Depression during Pregnancy Can Put the Child at Similar Risk
- A child’s mental health does not start at birth but in the uterus.
- Stress hormones may affect the child's development in the womb.
- Treatment during pregnancy can lower risk of mental problems in child.
- The risk of depression is around 1.3 times higher than normal.
When your elders tell you to always remain blessed when you are pregnant, you must do so. Your mental state affects your baby. It has been scientifically proved that the risk of depression starts right from the womb. A UK study has found that expectants, who are depressed during pregnancy, put their children at the same risk. Such children experience dejection when they reach adulthood.
Researchers at Bristol University say that medical treatment during pregnancy could lower the risk of future mental health problems in the child. Offsprings of more than 8,000 mothers who suffered postnatal or antenatal depression were followed by the study. It found that the risk is around 1.3 times higher than normal at the age of 18.

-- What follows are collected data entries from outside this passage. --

Lemma secure_invoke_service r p t ps K :
  K (DirEntry.Service r) -> secure anything K (invoke_service r p t ps).
Proof.
  intros Hr s1 s2 Hs. change (two anything K ((info ← on_fs (service_to_invokable r); after_info p t ps info) s1)
    ((info ← on_fs (service_to_invokable r); after_info p t ps info) s2)).
  apply (two_bind_if (R := RS) (fun info => Implies q (svc_privilege info)) anything).
  - by apply secure_on_fs; [apply secure_service_to_invokable|].
  - intros info Hi. destruct Hs as (_ & Hs & _). apply (service_covered q r (fs s1)); [apply Hs|].
    unfold on_fs, zoom in Hi. by destruct (service_to_invokable r (fs s1)).
  - intros info Hi. destruct Hs as (_ & Hs & _). apply (service_covered q r (fs s2)); [apply Hs|].
    unfold on_fs, zoom in Hi. by destruct (service_to_invokable r (fs s2)).
  - intros info K1 Hinfo _ _.
    assert (Hdecl : G (on_fs (declassify_with (svc_privilege info)))) by
      by apply (guar_on_fs R RS), covertly_declassify.
    unfold after_info. apply (secure_then (R := RS)); [apply secure_get_privilege| |intros; solve_guar].
    intros pr K2 _. destruct (negb _); [by apply secure_ret|].
    apply (secure_then (R := RS)); [apply secure_on_fs, secure_declassify| |intros; solve_guar]. intros l K3 _.
    apply (secure_then (R := RS)); [apply secure_blind; solve_blind| |intros; solve_guar]. intros sent K4 _.
    apply (secure_then (R := RS)); [apply secure_on_fs, secure_taint| |intros; solve_guar]. intros u K5 _.
    apply secure_blind. solve_blind.
  - intros info Hinfo.
    by apply g_after_info.
Qed.

Lemma covert_invoke_service r p t ps s : RS s (invoke_service r p t ps s).2.
Proof.
  intros Hw Hl. refine ((_ : RS s _) Hw Hl).
  change (RS s ((info ← on_fs (service_to_invokable r); after_info p t ps info) s).2).
  eapply at_bind; [apply surjective_pairing|apply (guar_on_fs R RS), g_service_to_invokable, _|].
  intros info Hi. apply g_after_info, (service_covered q r (fs s)); [exact Hw|].
  unfold on_fs, zoom in Hi. by destruct (service_to_invokable r (fs s)).
Qed.
(* ===== verification/Noninterference.v ===== *)
(** * What an observer can tell of a function

    The theorem on two runs of a function, and the one thing an observer can tell of a thread
    it may not see: that a facet has been opened. *)

From stdpp Require Import base tactics option list gmap strings countable.
From S2P Require Import Prelude Labels Store FsTypes Objects Fs FsGuarantee.
From S2P Require Import FsMediation FsReads FsGates FsTheorems FsTyping Observer FsSecure.
From S2P Require Import Syscalls Blobstore Message.
From S2P Require Import SysServer SysGuarantee SysTheorems SysSecure.

(** ** Stores after two runs have parted *)

Section parted.
Context {St : Type} `{BW : BackingStoreLaws St} `{LW : LabelLaws} `{SW : SerdeLaws}.
Context (q : Component) (obs : Buckle).
Implicit Types w : World St.

(** The known objects have the same labels and, as far as they are seen, the same contents;
    faceted directories, which have no label, may have got different facets. *)
Definition alike_but_facets (K : Knowledge) (m1 m2 : gmap bytes bytes) : Prop :=
  forall t (r : ObjectRef t), K (entry_of r) -> exists x1 x2 : obj_data t,
    m1 !! ukey r = Some (to_vec x1) /\ m2 !! ukey r = Some (to_vec x2) /\
    obj_label t x1 = obj_label t x2 /\
    match obj_label t x1 with
    | Some a => seen q obs a -> x1 = x2
    | None => exists common added1 added2,
        obj_facets t x1 = common ++ added1 /\ obj_facets t x2 = common ++ added2
    end.

(** An object after unseen changes. *)
Lemma covert_object m m' {t} (r : ObjectRef t) (x : obj_data t) :
  covert q obs m m' -> m !! ukey r = Some (to_vec x) ->
  exists x' : obj_data t, m' !! ukey r = Some (to_vec x') /\ obj_label t x' = obj_label t x /\
    (x' = x \/ match obj_label t x with
               | Some a => ~ seen q obs a
               | None => exists added, obj_facets t x' = obj_facets t x ++ added
               end).
Proof.
  intros Hm Hx. destruct (Hm _ _ Hx) as (v' & Hv' & [<-|[E|(t' & y & x' & Hy & -> & Hl & Hc)]]).
  - exists x. auto.
  - by apply to_vec_not_nil in E.
  - apply from_slice_to_vec in Hy as [<- Hy]. cbn in Hy. subst y. exists x'. auto.
Qed.

Lemma alike_covert K m1 m2 m1' m2' :
  alike q obs K m1 m2 -> covert q obs m1 m1' -> covert q obs m2 m2' ->
  alike_but_facets K m1' m2'.
Proof.
  intros Ha H1 H2 t r Hr. destruct (Ha t r Hr) as (x1 & x2 & Hx1 & Hx2 & [Hl Hx] & _).
  destruct (covert_object _ _ r x1 H1 Hx1) as (y1 & Hy1 & L1 & C1).
  destruct (covert_object _ _ r x2 H2 Hx2) as (y2 & Hy2 & L2 & C2).
  exists y1, y2. split_and!; [done|done|congruence|]. unfold legible in Hx. rewrite L1.
  rewrite <- Hl in C2. destruct (obj_label t x1) as [a|].
  - intros Ha'. destruct C1 as [->|C1]; [|done]. destruct C2 as [->|C2]; [|done]. auto.
  - specialize (Hx I). subst x2. exists (obj_facets t x1).
    destruct C1 as [->|[a1 ->]], C2 as [->|[a2 ->]].
    + exists [], []. by rewrite app_nil_r.
    + exists [], a2. by rewrite app_nil_r.
    + exists a1, []. by rewrite app_nil_r.
    + by exists a1, a2.
Qed.

Lemma parted_alike K w1 w2 :
  Parted q obs K w1 w2 ->
  ~ seen q obs (current_label w1) /\ ~ seen q obs (current_label w2) /\
  alike_but_facets K (view w1) (view w2).
Proof.
  intros (K' & m1 & m2 & HK & Ha & (_ & Hl1 & H1) & (_ & Hl2 & H2)). split_and!; [done..|].
  intros t r Hr. by apply (alike_covert K' m1 m2 _ _ Ha H1 H2), HK.
Qed.
End parted.

(** ** The theorem *)

Section runs.
Context {St C N Ch : Type} `{BW : BackingStoreLaws St} `{LW : LabelLaws} `{SW : SerdeLaws}.
Context `{DG : DigestOps} `{HX : !HexOps} `{CN : !Conn C} `{HC : !HttpClient N}.
Context `{SC : !SyscallChannel Ch} `{MR : !Message pb.Reply}.
Context `{MQ : !Message Request} `{MT : !Message TaskReturn}.

Local Abbreviation S := (SysState St C N Ch).

(** A file system in which a function may be run for the observer. *)
Definition observable (q : Component) (draws : list Z) (w : World St) : Prop :=
  quiet w /\ covered q (view w) /\ entropy w = draws /\ fresh_draws (view w) draws.

Lemma new_same q obs K draws w1 w2 blobs conn http ch l p :
  Implies q p -> observable q draws w1 -> observable q draws w2 ->
  K (DirEntry.Directory ROOT_REF) -> alike q obs K (view w1) (view w2) ->
  SameSys q obs K (new (C := C) (N := N) (Ch := Ch) w1 blobs conn http ch l p)
    (new w2 blobs conn http ch l p).
Proof.
  intros Hp (Hq1 & Hc1 & He1 & Hf1) (Hq2 & Hc2 & He2 & Hf2) Hr Ha. split_and!; [done| |].
  - subst draws. by constructor.
  - intros fd e He. cbn in He. by apply lookup_singleton_Some in He as [_ <-].
Qed.

(** C4: noninterference.  A function is run twice, with the same arguments, privilege, blobs,
    connection and behaviour, in file systems that the observer cannot distinguish: the known
    objects have the same labels, and the same contents where these may flow to the observer's
    label, with the help of whatever the function's privilege and those of the services may
    declassify.  Then either the two runs end alike: same result or panic, same conversation
    with the function, the scheduler and the services, same descriptors, same label, and file
    systems that the observer still cannot distinguish.  Or both end tainted by something the
    observer may not see, and what it may see is still the same, facets aside. *)
Theorem run_noninterference q obs K draws w1 w2 blobs conn http ch l p fuel f payload bs hs inv :
  Implies q p -> observable q draws w1 -> observable q draws w2 ->
  K (DirEntry.Directory ROOT_REF) -> alike q obs K (view w1) (view w2) ->
  let run_in w := run fuel f payload bs hs inv
    (new (C := C) (N := N) (Ch := Ch) w blobs conn http ch l p) in
  let '(r1, s1) := run_in w1 in
  let '(r2, s2) := run_in w2 in
  (r1 = r2 /\ s2 = set_fs (fs s2) s1 /\ current_label (fs s2) = current_label (fs s1) /\
   exists K', learns K K' /\ alike q obs K' (view (fs s1)) (view (fs s2))) \/
  (~ seen q obs (current_label (fs s1)) /\ ~ seen q obs (current_label (fs s2)) /\
   alike_but_facets q obs K (view (fs s1)) (view (fs s2))).
Proof.
  intros Hp H1 H2 Hr Ha run_in.
  pose proof (new_same q obs K draws w1 w2 blobs conn http ch l p Hp H1 H2 Hr Ha) as Hs.
  pose proof (secure_run q obs fuel f payload bs hs inv K _ _ Hs) as H. unfold run_in.
  destruct (run _ _ _ _ _ _ (new w1 _ _ _ _ _ _)) as [r1 s1].
  destruct (run _ _ _ _ _ _ (new w2 _ _ _ _ _ _)) as [r2 s2].
  destruct H as [(K' & HK & E & _ & Es & Hs' & _)|H]; cbn [fst snd] in *; [left|right].
  - split_and!; [done|done| |exists K'; split; [done|apply Hs']]. symmetry. apply Hs'.
  - by apply parted_alike.
Qed.
End runs.

(** ** Facets *)

Section facets.
Context {St : Type} `{BW : BackingStoreLaws St} `{LW : LabelLaws} `{SW : SerdeLaws}.
Implicit Types w : World St.

(** C5: opening a facet is seen.  A thread, whatever it has read, opens a facet that a faceted
    directory does not have; from then on everyone who lists the directory up to a clearance to
    which the facet may flow finds it there, and did not before.  Neither the label of the
    thread nor its privilege is looked at. *)
Theorem facet_covert_channel (r : ObjectRef TFaceted) facet clearance w (fd : FacetedDirectory)
    (reader : Buckle) :
  quiet w -> view w !! ukey r = Some (to_vec (t := TFaceted) fd) ->
  Exists (uid_free w) (entropy w) -> NoDup (facets fd).*1 ->
  find_facet facet (facets fd) = None -> Flows facet clearance ->
  let w' := (faceted_open r facet w).2 in
  exists m m', faceted_list r clearance (set_label reader w) =
      (Val m, set_label (lub reader clearance) w) /\ m !! facet = None /\
    faceted_list r clearance (set_label reader w') =
      (Val m', set_label (lub reader clearance) w') /\ is_Some (m' !! facet).
Proof.
  intros Hq Hr He Hn Hf Hfl w'.
  destruct (faceted_open_find_or_create r facet w fd Hq Hr He) as (d & w1 & E & _ & H).
  rewrite Hf in H. destruct H as (_ & _ & Hr1 & _ & _).
  assert (Hw : w' = w1) by (unfold w'; by rewrite E). rewrite Hw. clear w' Hw.
  assert (Hq1 : quiet w1).
  { destruct (g_faceted_open Mediated r facet w Hq) as [H _]. by rewrite E in H. }
  assert (Hr0 : object_at (view w) r = Some fd).
  { unfold object_at. rewrite Hr. exact (from_to_vec TFaceted fd). }
  destruct (faceted_list_exact r clearance (set_label reader w) fd Hq Hr0 Hn) as (m & E0 & M0).
  apply find_facet_None in Hf as Hnew.
  destruct (faceted_list_exact r clearance (set_label reader w1) _ Hq1 Hr1) as (m' & E1 & M1).
  { cbn [facets]. rewrite fmap_app. apply list.NoDup_app. split_and!; [done| |].
    - intros g Hg Hg'. apply list_elem_of_singleton in Hg' as ->. done.
    - apply list.NoDup_singleton. }
  exists m, m'. split_and!; [exact E0| |exact E1|].
  - destruct (m !! facet) as [d'|] eqn:Em; [|done]. apply M0 in Em as [Em _].
    destruct Hnew. by apply (list_elem_of_fmap_2 fst _ _ Em).
  - exists d. apply M1. split; [|done]. cbn [facets]. apply elem_of_app. right. by left.
Qed.
End facets.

"Depression in pregnancy should be taken seriously and treated in pregnancy. It looks like there is a long-term risk to the child, although it is small" says lead researcher Dr Rebecca Pearson. She said it was an association, not a causal link, and needed further investigation.
Prof Carmine Pariante of King's College London's Institute of Psychiatry said the development of an individual's mental health did not start at birth but in the uterus.
"The message is clear - helping women who are depressed in pregnancy will not only alleviate their suffering but also the suffering of the next generation."
Prof Celso Arango of Gregorio Maranon General University Hospital, Madrid, said stress hormones may affect the child's development in the womb.
"Women with depression would ideally be treated before getting pregnant, but if they are already pregnant when diagnosed with depression it is even more important that they are treated as it will impact on the mother and child."
Researchers believe that various environmental factors like social support have a bigger impact in postnatal depression.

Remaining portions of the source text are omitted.